> _What you should do_
Your output should be the lines from the start of the data through the line containing "Definition softwareClaimRecoveryMaxAttempts : Z", exactly and nothing more.
(Provided data)
(* ===== verification/RecoveryIntent.v ===== *)
(** The operator's terminal-only recovery of a claimed software job: its request, the
    root executor's absence proof, and the durable intent with its attempts and receipt
    ([software_claim_recovery.go], [software_claim_recovery_intent.go],
    [software_claim_recovery_receipt.go], [software_claim_recovery_history_reader.go]). *)
From Stdlib Require Import Ascii String ZArith Lia.
From stdpp Require Import base decidable list strings gmap.
From S2P Require Import Prelude Strings Regexp Patterns Sha256 Json SelfUpdateState SelfUpdateGrant PlanDigest Jobs Journal AgentPolicy AgentClaims.

Open Scope string_scope.

Definition softwareClaimRecoveryIntentMaxBytes : Z := 32 * 1024.
Definition softwareClaimRecoveryMaxAttempts : Z := 32.
Definition localExecutorClientTimeout : Z := 5 * GoTime.Second.

(** [softwareClaimRecoveryRawDigestValid]: 32 bytes in lower-case hexadecimal. *)
Definition softwareClaimRecoveryRawDigestValid (value : string) : bool := re_match mutationPlanHashPattern value.

(** [SoftwareClaimRecoveryRequest]. *)
Module RecoveryRequest.
Record t := mk {
  JobID : string;
  LeaseGeneration : Z;
  TargetID : string;
  CurrentVersion : string;
  TargetVersion : string;
  ConfigRevision : Z;
  OwnershipEpoch : Z;
}.

#[global] Instance eq_dec : EqDecision t.
Proof. solve_decision. Defined.

#[global] Instance eta_t : Eta t := fun r =>
  mk (JobID r) (LeaseGeneration r) (TargetID r) (CurrentVersion r) (TargetVersion r) (ConfigRevision r) (OwnershipEpoch r).

Definition Validate (r : t) : check :=
  if (JobID r !=? TrimSpace (JobID r)) || negb (re_match identifierPattern (JobID r)) ||
     (TargetID r !=? TrimSpace (TargetID r)) || negb (re_match identifierPattern (TargetID r)) ||
     (CurrentVersion r !=? TrimSpace (CurrentVersion r)) || negb (re_match versionPattern (CurrentVersion r)) ||
     (TargetVersion r !=? TrimSpace (TargetVersion r)) || negb (re_match versionPattern (TargetVersion r)) ||
     (LeaseGeneration r =? 0)%Z || (max_int64 <=? LeaseGeneration r)%Z || (ConfigRevision r <? 1)%Z ||
     (OwnershipEpoch r <? 1)%Z
  then Err "software claim recovery requires an exact job, target, versions, config revision, ownership epoch and lease generation"
  else Ok tt.

Definition sameIntent (r other : t) : bool :=
  (r <| LeaseGeneration := 0%Z |> ==? other <| LeaseGeneration := 0%Z |>).

Definition to_json (r : t) : json := JObj
  [("job_id", JStr (JobID r)); ("lease_generation", JNum (LeaseGeneration r)); ("target_id", JStr (TargetID r));
   ("current_version", JStr (CurrentVersion r)); ("target_version", JStr (TargetVersion r));
   ("config_revision", JNum (ConfigRevision r)); ("ownership_epoch", JNum (OwnershipEpoch r))].

(** [sha256]; an encoding error would hash no bytes. *)
Definition sha256 `{TimeZones} (r : t) : string := "sha256:" +:+ sha256_hex (default "" (Marshal (to_json r))).
End RecoveryRequest.

(** [SoftwareClaimRecoveryInspection]. *)
Module RecoveryInspection.
Record t := mk { Request : RecoveryRequest.t; ExecutorPolicySHA256 : string }.
End RecoveryInspection.

(** [SoftwareClaimRecoveryProof]. *)
Module RecoveryProof.
Record t := mk {
  RequestSHA256 : string;
  UpdaterID : string;
  HostID : string;
  SourcePolicyRevision : Z;
  ProjectionRevision : Z;
  ExecutorPolicyRevision : Z;
  ExecutorPolicySHA256 : string;
  OwnershipEpoch : Z;
  RuntimeVersion : string;
  NoMutation : bool;
  ObservedAt : GoTime.t;
  PriorSettledRawSHA256 : string;
}.

#[global] Instance eq_dec : EqDecision t.
Proof. solve_decision. Defined.

Definition Validate (p : t) : check :=
  if negb (re_match digestPattern (RequestSHA256 p)) || negb (re_match identifierPattern (UpdaterID p)) ||
     negb (validExecutionHostID (HostID p)) || (SourcePolicyRevision p <? 1)%Z || (ProjectionRevision p <? 1)%Z ||
     (ExecutorPolicyRevision p <? 1)%Z || negb (re_match digestPattern (ExecutorPolicySHA256 p)) ||
     (OwnershipEpoch p <? 1)%Z || (RuntimeVersion p !=? TrimSpace (RuntimeVersion p)) ||
     negb (re_match versionPattern (RuntimeVersion p)) || negb (NoMutation p) || GoTime.IsZero (ObservedAt p) ||
     ((PriorSettledRawSHA256 p !=? "") && negb (softwareClaimRecoveryRawDigestValid (PriorSettledRawSHA256 p)))
  then Err "software claim recovery absence proof is invalid" else Ok tt.

Definition to_json (p : t) : json := JObj (
  [("request_sha256", JStr (RequestSHA256 p)); ("updater_id", JStr (UpdaterID p)); ("host_id", JStr (HostID p));
   ("source_policy_revision", JNum (SourcePolicyRevision p)); ("projection_revision", JNum (ProjectionRevision p));
   ("executor_policy_revision", JNum (ExecutorPolicyRevision p));
   ("executor_policy_sha256", JStr (ExecutorPolicySHA256 p)); ("ownership_epoch", JNum (OwnershipEpoch p));
   ("runtime_version", JStr (RuntimeVersion p)); ("no_mutation", JBool (NoMutation p));
   ("observed_at", JTime (ObservedAt p))] ++
  omit_str "prior_settled_raw_sha256" (PriorSettledRawSHA256 p)).
End RecoveryProof.

(** [HostPullClaimRequest]. *)
Module ClaimRequest.
Record t := mk { UpdaterID : string; HostID : string; LeaseGeneration : Z; Fence : Z; ActiveJobID : string }.

#[global] Instance eq_dec : EqDecision t.
Proof. solve_decision. Defined.

Definition to_json (r : t) : json := JObj
  [("UpdaterID", JStr (UpdaterID r)); ("HostID", JStr (HostID r)); ("LeaseGeneration", JNum (LeaseGeneration r));
   ("Fence", JNum (Fence r)); ("ActiveJobID", JStr (ActiveJobID r))].
End ClaimRequest.

(** [softwareClaimRecoveryAttempt]. *)
Module Attempt.
Record t := mk { LeaseGeneration : Z; StartedAt : GoTime.t; ConfirmedReread : bool }.

#[global] Instance eq_dec : EqDecision t.
Proof. solve_decision. Defined.

Definition to_json (a : t) : json := JObj (
  [("lease_generation", JNum (LeaseGeneration a)); ("started_at", JTime (StartedAt a))] ++
  omit_bool "confirmed_reread" (ConfirmedReread a)).
End Attempt.

(** [softwareClaimRecoveryTerminalClearReceipt]; [AcceptedResult] is the status and
    code of the accepted report. *)
Module Receipt.
Record t := mk {
  claim : ClaimRequest.t;
  RootNoMutation : RecoveryProof.t;
  ObservedAt : GoTime.t;
  AcceptedResult : option (string * string);
}.

#[global] Instance eq_dec : EqDecision t.
Proof. solve_decision. Defined.

Definition to_json (r : t) : json := JObj (
  [("claim_request", ClaimRequest.to_json (claim r)); ("root_no_mutation", RecoveryProof.to_json (RootNoMutation r));
   ("observed_at", JTime (ObservedAt r))] ++
  omit_opt "accepted_result" (fun x => JObj [("status", JStr x.1); ("code", JStr x.2)]) (AcceptedResult r)).
End Receipt.

(** [softwareClaimRecoveryIntent]. *)
Module Intent.
Record t := mk {
  SchemaVersion : Z;
  Original : RecoveryRequest.t;
  Request : RecoveryRequest.t;
  UpdaterID : string;
  HostID : string;
  SourcePolicyRevision : Z;
  ProjectionRevision : Z;
  ExecutorPolicyRevision : Z;
  ExecutorPolicySHA256 : string;
  Attempts : list Attempt.t;
  Settled : bool;
  SettledAt : GoTime.t;
  TerminalClear : option Receipt.t;
  PreviousSettledRawSHA256 : string;
}.

#[global] Instance eq_dec : EqDecision t.
Proof. solve_decision. Defined.

#[global] Instance eta_t : Eta t := fun s =>
  mk (SchemaVersion s) (Original s) (Request s) (UpdaterID s) (HostID s) (SourcePolicyRevision s)
     (ProjectionRevision s) (ExecutorPolicyRevision s) (ExecutorPolicySHA256 s) (Attempts s) (Settled s)
     (SettledAt s) (TerminalClear s) (PreviousSettledRawSHA256 s).

(** [newSoftwareClaimRecoveryIntent]. *)
Definition new (request : RecoveryRequest.t) (updaterID hostID : string) (policy : Policy.t) : t :=
  mk 2 request request updaterID hostID (Policy.SourcePolicyRevision policy) (Policy.Revision policy)
     (Policy.LocalExecutorPolicyRevision policy) (Policy.LocalExecutorPolicySHA256 policy) [] false GoTime.zero None "".

Section Intent.
Context `{TimeZones}.

(** [softwareClaimRecoveryProofMatchesIntent]. *)
Definition proof_matches (proof : RecoveryProof.t) (s : t) : bool :=
  is_ok (RecoveryProof.Validate proof) && (RecoveryProof.RequestSHA256 proof ==? RecoveryRequest.sha256 (Request s)) &&
  (RecoveryProof.UpdaterID proof ==? UpdaterID s) && (RecoveryProof.HostID proof ==? HostID s) &&
  (RecoveryProof.SourcePolicyRevision proof ==? SourcePolicyRevision s)%Z &&
  (RecoveryProof.ProjectionRevision proof ==? ProjectionRevision s)%Z &&
  (RecoveryProof.ExecutorPolicyRevision proof ==? ExecutorPolicyRevision s)%Z &&
  (RecoveryProof.ExecutorPolicySHA256 proof ==? ExecutorPolicySHA256 s) &&
  (RecoveryProof.OwnershipEpoch proof ==? RecoveryRequest.OwnershipEpoch (Original s))%Z &&
  (RecoveryProof.PriorSettledRawSHA256 proof ==? PreviousSettledRawSHA256 s).

(** [softwareClaimRecoveryTerminalClearReceipt.validate]. *)
Definition receipt_invalid (r : Receipt.t) (s : t) : bool :=
  let claim := Receipt.claim r in
  let generation := ClaimRequest.LeaseGeneration claim in
  (ClaimRequest.ActiveJobID claim !=? RecoveryRequest.JobID (Original s)) ||
  (ClaimRequest.UpdaterID claim !=? UpdaterID s) || (ClaimRequest.HostID claim !=? HostID s) ||
  (ClaimRequest.Fence claim !=? RecoveryRequest.OwnershipEpoch (Original s))%Z || (generation <? 1)%Z ||
  ((generation !=? RecoveryRequest.LeaseGeneration (Request s))%Z &&
   (generation !=? u64_succ (RecoveryRequest.LeaseGeneration (Request s)))%Z) ||
  negb (proof_matches (Receipt.RootNoMutation r) s) || GoTime.IsZero (Receipt.ObservedAt r) ||
  GoTime.Before (Receipt.ObservedAt r) (RecoveryProof.ObservedAt (Receipt.RootNoMutation r)) ||
  match Receipt.AcceptedResult r with
  | Some (status, code) => (status !=? "failed") || (code !=? "execution_failed")
  | None => false
  end.

Fixpoint attempts_valid (first : Z) (seen : list Z) (l : list Attempt.t) : bool :=
  match l with
  | [] => true
  | a :: l =>
      let g := Attempt.LeaseGeneration a in
      (first <=? g)%Z && (g <? max_int64)%Z && negb (GoTime.IsZero (Attempt.StartedAt a)) &&
      (negb (existsb (Z.eqb g) seen) || Attempt.ConfirmedReread a) && attempts_valid first (g :: seen) l
  end.

Definition generations (s : t) : list Z := map Attempt.LeaseGeneration (Attempts s).

Definition receipt_state_invalid (s : t) : bool :=
  let none := match TerminalClear s with None => true | Some _ => false end in
  ((SchemaVersion s ==? 1)%Z && (negb none || (PreviousSettledRawSHA256 s !=? ""))) ||
  ((SchemaVersion s ==? 2)%Z &&
   ((Settled s && match TerminalClear s with Some r => receipt_invalid r s | None => true end) ||
    (negb (Settled s) && negb none) ||
    ((PreviousSettledRawSHA256 s !=? "") && negb (softwareClaimRecoveryRawDigestValid (PreviousSettledRawSHA256 s))))).

Definition validate (s : t) : check :=
  let first := RecoveryRequest.LeaseGeneration (Original s) in
  if ((SchemaVersion s !=? 1)%Z && (SchemaVersion s !=? 2)%Z) || is_err (RecoveryRequest.Validate (Original s)) ||
     is_err (RecoveryRequest.Validate (Request s)) || negb (RecoveryRequest.sameIntent (Original s) (Request s)) ||
     negb (re_match identifierPattern (UpdaterID s)) || negb (validExecutionHostID (HostID s)) ||
     (SourcePolicyRevision s <? 1)%Z || (ProjectionRevision s <? 1)%Z || (ExecutorPolicyRevision s <? 1)%Z ||
     negb (re_match digestPattern (ExecutorPolicySHA256 s)) || (Z.of_nat (length (Attempts s)) =? 0)%Z ||
     (softwareClaimRecoveryMaxAttempts <? Z.of_nat (length (Attempts s)))%Z ||
     negb (Bool.eqb (Settled s) (negb (GoTime.IsZero (SettledAt s))))
  then Err "software claim recovery durable intent is invalid"
  else if receipt_state_invalid s then Err "software claim recovery settled receipt or raw history is invalid"
  else if negb (attempts_valid first [] (Attempts s)) then Err "software claim recovery durable attempt is invalid"
  else if (hd 0%Z (generations s) !=? first)%Z ||
     (List.last (generations s) 0%Z !=? RecoveryRequest.LeaseGeneration (Request s))%Z
  then Err "software claim recovery durable attempt cursor is invalid"
  else Ok tt.

Definition policyMatches (s : t) (policy : Policy.t) : bool :=
  (HostID s ==? Policy.ExecutionHostID policy) && (UpdaterID s ==? Policy.ServiceID policy) &&
  (RecoveryRequest.OwnershipEpoch (Original s) ==? Policy.OwnershipEpoch policy)%Z &&
  (SourcePolicyRevision s ==? Policy.SourcePolicyRevision policy)%Z &&
  (ProjectionRevision s ==? Policy.Revision policy)%Z &&
  (ExecutorPolicyRevision s ==? Policy.LocalExecutorPolicyRevision policy)%Z &&
  (ExecutorPolicySHA256 s ==? Policy.LocalExecutorPolicySHA256 policy).

Definition wasAttempted (s : t) (generation : Z) : bool := existsb (Z.eqb generation) (generations s).

Definition to_json (s : t) : json := JObj (
  [("schema_version", JNum (SchemaVersion s)); ("original_request", RecoveryRequest.to_json (Original s));
   ("current_request", RecoveryRequest.to_json (Request s)); ("updater_id", JStr (UpdaterID s));
   ("host_id", JStr (HostID s)); ("source_policy_revision", JNum (SourcePolicyRevision s));
   ("projection_revision", JNum (ProjectionRevision s)); ("executor_policy_revision", JNum (ExecutorPolicyRevision s));
   ("executor_policy_sha256", JStr (ExecutorPolicySHA256 s)); ("attempts", JArr (map Attempt.to_json (Attempts s)));
   ("settled", JBool (Settled s))] ++
  (if GoTime.IsZero (SettledAt s) then [] else [("settled_at", JTime (SettledAt s))]) ++
  omit_opt "terminal_clear_receipt" Receipt.to_json (TerminalClear s) ++
  omit_str "previous_settled_raw_sha256" (PreviousSettledRawSHA256 s)).

(** [softwareClaimRecoveryIntentSHA256]. *)
Definition digest (s : t) : string := sha256_hex (default "" (Marshal (to_json s))).

(** The bytes of the file, when the intent can be encoded within its size. *)
Definition encoded (s : t) : option string :=
  match Marshal (to_json s) with
  | Some payload => if (softwareClaimRecoveryIntentMaxBytes <? len payload + 1)%Z then None else Some payload
  | None => None
  end.

(** [saveSoftwareClaimRecoveryIntent], what the next record may change of the one on
    disk: nothing but the current request, one more attempt, and the settlement. *)
Fixpoint keeps_attempts (previous next : list Attempt.t) : bool :=
  match previous, next with
  | [], _ => true
  | a :: previous, b :: next => (a ==? b) && keeps_attempts previous next
  | _ :: _, [] => false
  end.

Definition replaces_history (previous next : t) : bool :=
  (SchemaVersion previous !=? SchemaVersion next)%Z ||
  (PreviousSettledRawSHA256 previous !=? PreviousSettledRawSHA256 next) ||
  negb (RecoveryRequest.sameIntent (Original previous) (Original next)) || (Original previous !=? Original next) ||
  (UpdaterID previous !=? UpdaterID next) || (HostID previous !=? HostID next) ||
  (SourcePolicyRevision previous !=? SourcePolicyRevision next)%Z ||
  (ProjectionRevision previous !=? ProjectionRevision next)%Z ||
  (ExecutorPolicyRevision previous !=? ExecutorPolicyRevision next)%Z ||
  (ExecutorPolicySHA256 previous !=? ExecutorPolicySHA256 next) || Settled previous ||
  (Z.of_nat (length (Attempts next)) <? Z.of_nat (length (Attempts previous)))%Z ||
  (Z.of_nat (length (Attempts previous)) + 1 <? Z.of_nat (length (Attempts next)))%Z.

Definition may_save (disk : option t) (previousSHA256 : string) (next : t) : check :=
  let! _ := match disk with
            | None => if previousSHA256 !=? "" then Err "software claim recovery durable intent compare-and-swap failed" else Ok tt
            | Some previous =>
                if digest previous !=? previousSHA256 then Err "software claim recovery durable intent compare-and-swap failed"
                else if replaces_history previous next then Err "software claim recovery CAS cannot replace immutable history"
                else if negb (keeps_attempts (Attempts previous) (Attempts next))
                then Err "software claim recovery CAS cannot rewrite previous attempts"
                else Ok tt
            end in
  match encoded next with None => Err "encode software claim recovery durable intent" | Some _ => Ok tt end.
End Intent.
End Intent.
(End Provided data)
> _Final answer_
(* ===== verification/RecoveryIntent.v ===== *)
(** The operator's terminal-only recovery of a claimed software job: its request, the
    root executor's absence proof, and the durable intent with its attempts and receipt
    ([software_claim_recovery.go], [software_claim_recovery_intent.go],
    [software_claim_recovery_receipt.go], [software_claim_recovery_history_reader.go]). *)
From Stdlib Require Import Ascii String ZArith Lia.
From stdpp Require Import base decidable list strings gmap.
From S2P Require Import Prelude Strings Regexp Patterns Sha256 Json SelfUpdateState SelfUpdateGrant PlanDigest Jobs Journal AgentPolicy AgentClaims.

Open Scope string_scope.

Definition softwareClaimRecoveryIntentMaxBytes : Z := 32 * 1024.
Definition softwareClaimRecoveryMaxAttempts : Z := 32.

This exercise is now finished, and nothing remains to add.